AVAILABLE RECORDS: Begin
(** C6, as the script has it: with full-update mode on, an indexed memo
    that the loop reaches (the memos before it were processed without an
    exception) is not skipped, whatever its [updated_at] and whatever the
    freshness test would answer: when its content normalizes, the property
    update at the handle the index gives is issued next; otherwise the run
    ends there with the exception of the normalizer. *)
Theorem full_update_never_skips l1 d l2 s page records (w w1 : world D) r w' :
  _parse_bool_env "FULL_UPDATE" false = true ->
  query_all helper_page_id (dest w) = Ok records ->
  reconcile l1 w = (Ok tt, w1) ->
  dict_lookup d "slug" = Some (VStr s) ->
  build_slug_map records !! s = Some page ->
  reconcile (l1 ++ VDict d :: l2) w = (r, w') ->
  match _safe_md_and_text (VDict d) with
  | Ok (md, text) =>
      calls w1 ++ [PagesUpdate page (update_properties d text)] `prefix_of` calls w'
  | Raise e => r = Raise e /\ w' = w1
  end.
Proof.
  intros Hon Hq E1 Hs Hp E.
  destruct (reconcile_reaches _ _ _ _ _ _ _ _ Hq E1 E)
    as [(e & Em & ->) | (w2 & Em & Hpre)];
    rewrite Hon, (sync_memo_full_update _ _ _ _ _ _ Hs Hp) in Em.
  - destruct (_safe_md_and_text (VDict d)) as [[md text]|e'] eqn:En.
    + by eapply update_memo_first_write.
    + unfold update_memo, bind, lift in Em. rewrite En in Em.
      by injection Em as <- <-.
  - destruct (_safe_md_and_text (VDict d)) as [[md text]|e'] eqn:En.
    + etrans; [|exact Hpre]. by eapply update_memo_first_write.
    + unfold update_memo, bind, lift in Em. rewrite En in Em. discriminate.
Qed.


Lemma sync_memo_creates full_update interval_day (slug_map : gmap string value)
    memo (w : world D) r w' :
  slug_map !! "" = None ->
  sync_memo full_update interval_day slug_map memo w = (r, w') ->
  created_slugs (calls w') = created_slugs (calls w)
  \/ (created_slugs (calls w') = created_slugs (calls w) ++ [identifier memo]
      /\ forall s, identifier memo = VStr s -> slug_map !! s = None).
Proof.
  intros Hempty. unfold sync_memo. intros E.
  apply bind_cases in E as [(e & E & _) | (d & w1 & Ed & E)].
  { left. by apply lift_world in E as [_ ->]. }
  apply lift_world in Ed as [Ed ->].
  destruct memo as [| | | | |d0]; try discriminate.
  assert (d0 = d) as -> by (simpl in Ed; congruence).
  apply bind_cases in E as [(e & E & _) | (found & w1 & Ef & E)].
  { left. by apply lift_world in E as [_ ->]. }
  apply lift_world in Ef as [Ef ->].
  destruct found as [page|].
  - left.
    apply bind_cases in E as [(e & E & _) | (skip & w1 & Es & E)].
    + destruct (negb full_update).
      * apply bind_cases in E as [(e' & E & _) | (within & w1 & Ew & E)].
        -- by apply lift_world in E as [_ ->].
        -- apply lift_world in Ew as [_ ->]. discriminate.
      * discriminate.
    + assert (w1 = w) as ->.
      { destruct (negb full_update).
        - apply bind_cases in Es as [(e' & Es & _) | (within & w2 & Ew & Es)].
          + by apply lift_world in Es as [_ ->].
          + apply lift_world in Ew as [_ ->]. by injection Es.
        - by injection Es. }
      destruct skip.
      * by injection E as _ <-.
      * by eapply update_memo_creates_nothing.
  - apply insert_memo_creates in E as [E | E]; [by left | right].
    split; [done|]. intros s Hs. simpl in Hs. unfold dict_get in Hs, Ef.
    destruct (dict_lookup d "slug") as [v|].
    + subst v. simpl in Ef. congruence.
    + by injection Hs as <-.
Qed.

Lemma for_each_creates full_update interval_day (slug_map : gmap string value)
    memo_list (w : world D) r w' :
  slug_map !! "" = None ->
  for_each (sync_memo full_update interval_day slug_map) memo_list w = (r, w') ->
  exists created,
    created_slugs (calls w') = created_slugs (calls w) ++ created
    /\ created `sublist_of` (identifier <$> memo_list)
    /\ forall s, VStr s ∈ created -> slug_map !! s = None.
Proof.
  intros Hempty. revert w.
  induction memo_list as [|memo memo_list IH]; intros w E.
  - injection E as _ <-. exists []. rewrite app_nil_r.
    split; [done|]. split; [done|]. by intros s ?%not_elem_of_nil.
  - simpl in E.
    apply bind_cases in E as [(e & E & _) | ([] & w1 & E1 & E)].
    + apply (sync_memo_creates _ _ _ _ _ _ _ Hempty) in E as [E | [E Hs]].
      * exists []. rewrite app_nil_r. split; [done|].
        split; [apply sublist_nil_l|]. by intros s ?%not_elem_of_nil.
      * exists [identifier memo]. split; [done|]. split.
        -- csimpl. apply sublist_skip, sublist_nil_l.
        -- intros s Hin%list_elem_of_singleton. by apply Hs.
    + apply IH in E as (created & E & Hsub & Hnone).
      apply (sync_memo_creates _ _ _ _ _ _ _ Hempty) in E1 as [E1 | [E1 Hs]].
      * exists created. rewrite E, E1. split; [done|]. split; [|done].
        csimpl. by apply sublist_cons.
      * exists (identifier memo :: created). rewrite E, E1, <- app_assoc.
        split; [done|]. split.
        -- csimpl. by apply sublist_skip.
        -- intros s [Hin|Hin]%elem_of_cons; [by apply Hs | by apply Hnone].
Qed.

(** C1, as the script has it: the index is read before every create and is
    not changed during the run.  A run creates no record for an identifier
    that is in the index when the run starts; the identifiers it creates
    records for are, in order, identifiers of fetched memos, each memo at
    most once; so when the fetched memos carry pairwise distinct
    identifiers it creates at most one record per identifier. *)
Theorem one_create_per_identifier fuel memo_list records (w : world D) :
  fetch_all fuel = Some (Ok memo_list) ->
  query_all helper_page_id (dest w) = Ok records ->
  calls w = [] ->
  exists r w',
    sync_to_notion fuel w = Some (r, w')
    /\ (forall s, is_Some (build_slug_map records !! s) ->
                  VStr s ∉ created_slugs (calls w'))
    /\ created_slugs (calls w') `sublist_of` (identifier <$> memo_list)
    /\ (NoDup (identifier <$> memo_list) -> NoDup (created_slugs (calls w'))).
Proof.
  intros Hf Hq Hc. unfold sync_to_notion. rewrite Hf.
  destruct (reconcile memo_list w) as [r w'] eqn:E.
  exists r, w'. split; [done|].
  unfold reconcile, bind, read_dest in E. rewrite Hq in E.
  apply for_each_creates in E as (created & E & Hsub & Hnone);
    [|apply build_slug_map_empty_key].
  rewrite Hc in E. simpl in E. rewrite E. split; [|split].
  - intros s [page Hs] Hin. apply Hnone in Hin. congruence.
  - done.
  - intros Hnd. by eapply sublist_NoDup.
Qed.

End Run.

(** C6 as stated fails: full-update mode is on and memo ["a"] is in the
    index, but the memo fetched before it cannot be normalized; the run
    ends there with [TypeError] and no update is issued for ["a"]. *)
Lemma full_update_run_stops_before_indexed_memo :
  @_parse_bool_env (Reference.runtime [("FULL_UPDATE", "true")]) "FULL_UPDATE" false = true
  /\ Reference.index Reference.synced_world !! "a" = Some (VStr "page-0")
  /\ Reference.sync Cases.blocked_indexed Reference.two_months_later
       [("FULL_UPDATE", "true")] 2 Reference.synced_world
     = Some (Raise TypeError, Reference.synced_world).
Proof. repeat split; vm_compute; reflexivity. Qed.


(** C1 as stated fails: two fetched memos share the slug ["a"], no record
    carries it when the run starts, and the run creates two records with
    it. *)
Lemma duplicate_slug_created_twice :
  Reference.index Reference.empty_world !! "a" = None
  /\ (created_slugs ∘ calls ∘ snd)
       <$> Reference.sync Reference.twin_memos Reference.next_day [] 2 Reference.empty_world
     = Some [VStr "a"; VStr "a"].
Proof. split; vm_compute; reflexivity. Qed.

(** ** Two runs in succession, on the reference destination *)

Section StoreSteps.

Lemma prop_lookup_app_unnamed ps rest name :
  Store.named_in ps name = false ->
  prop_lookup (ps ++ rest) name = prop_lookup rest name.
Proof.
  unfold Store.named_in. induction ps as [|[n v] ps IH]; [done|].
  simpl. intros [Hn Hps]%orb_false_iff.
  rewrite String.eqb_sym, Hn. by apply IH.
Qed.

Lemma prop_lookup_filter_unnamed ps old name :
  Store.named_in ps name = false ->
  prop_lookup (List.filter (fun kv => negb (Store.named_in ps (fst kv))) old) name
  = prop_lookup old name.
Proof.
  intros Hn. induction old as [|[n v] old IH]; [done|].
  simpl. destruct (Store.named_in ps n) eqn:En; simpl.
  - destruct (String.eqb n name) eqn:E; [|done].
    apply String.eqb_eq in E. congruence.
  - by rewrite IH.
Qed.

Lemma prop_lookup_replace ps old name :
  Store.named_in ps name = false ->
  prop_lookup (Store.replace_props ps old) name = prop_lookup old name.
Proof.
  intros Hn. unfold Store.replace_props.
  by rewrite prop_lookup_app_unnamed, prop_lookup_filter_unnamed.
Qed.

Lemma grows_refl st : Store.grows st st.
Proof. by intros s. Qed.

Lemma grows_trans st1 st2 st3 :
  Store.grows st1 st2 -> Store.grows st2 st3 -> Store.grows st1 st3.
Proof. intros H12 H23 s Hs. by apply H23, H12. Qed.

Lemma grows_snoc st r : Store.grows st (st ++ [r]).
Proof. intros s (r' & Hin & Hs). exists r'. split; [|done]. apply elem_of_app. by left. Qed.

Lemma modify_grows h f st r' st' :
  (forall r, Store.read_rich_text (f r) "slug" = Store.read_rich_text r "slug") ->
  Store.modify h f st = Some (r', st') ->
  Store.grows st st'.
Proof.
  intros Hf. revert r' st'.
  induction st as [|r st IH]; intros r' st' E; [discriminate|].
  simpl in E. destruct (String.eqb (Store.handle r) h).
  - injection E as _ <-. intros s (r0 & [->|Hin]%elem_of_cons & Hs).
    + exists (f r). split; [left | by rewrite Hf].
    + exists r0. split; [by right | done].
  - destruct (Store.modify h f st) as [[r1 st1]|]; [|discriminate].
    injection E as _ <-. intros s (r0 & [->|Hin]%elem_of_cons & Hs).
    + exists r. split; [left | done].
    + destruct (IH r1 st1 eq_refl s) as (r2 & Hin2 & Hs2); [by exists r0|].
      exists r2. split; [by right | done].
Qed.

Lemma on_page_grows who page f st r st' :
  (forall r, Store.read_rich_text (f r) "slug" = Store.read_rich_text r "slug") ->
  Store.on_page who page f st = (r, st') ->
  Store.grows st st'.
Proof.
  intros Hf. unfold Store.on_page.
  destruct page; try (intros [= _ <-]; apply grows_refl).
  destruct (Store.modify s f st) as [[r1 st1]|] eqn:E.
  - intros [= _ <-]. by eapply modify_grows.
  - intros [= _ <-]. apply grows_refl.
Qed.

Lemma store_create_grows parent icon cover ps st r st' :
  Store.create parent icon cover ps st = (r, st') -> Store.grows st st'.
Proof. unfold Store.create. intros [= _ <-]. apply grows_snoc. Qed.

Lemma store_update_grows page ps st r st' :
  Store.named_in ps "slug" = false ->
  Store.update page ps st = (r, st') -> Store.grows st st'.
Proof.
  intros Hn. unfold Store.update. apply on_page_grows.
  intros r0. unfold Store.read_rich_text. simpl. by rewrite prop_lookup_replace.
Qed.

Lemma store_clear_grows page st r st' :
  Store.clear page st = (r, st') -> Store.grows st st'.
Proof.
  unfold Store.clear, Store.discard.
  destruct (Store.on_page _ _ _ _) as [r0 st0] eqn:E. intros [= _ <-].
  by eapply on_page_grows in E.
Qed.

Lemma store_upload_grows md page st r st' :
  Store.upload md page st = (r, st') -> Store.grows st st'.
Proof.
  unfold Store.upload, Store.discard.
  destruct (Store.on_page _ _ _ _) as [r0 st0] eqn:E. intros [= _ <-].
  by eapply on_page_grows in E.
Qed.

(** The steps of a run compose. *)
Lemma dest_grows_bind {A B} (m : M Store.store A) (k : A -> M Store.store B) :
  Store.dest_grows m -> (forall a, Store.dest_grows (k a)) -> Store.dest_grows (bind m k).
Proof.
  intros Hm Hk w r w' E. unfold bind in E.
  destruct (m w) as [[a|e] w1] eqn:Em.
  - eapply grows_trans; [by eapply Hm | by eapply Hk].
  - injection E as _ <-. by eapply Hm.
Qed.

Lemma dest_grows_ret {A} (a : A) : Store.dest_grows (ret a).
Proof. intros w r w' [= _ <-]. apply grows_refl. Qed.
AVAILABLE RECORDS: End
Please copy only the lines between the first line of the entries and the line with "false = true ->", keeping those two end lines as well, exactly as written.

> **ANSWER SPACE**
(** C6, as the script has it: with full-update mode on, an indexed memo
    that the loop reaches (the memos before it were processed without an
    exception) is not skipped, whatever its [updated_at] and whatever the
    freshness test would answer: when its content normalizes, the property
    update at the handle the index gives is issued next; otherwise the run
    ends there with the exception of the normalizer. *)
Theorem full_update_never_skips l1 d l2 s page records (w w1 : world D) r w' :
  _parse_bool_env "FULL_UPDATE" false = true ->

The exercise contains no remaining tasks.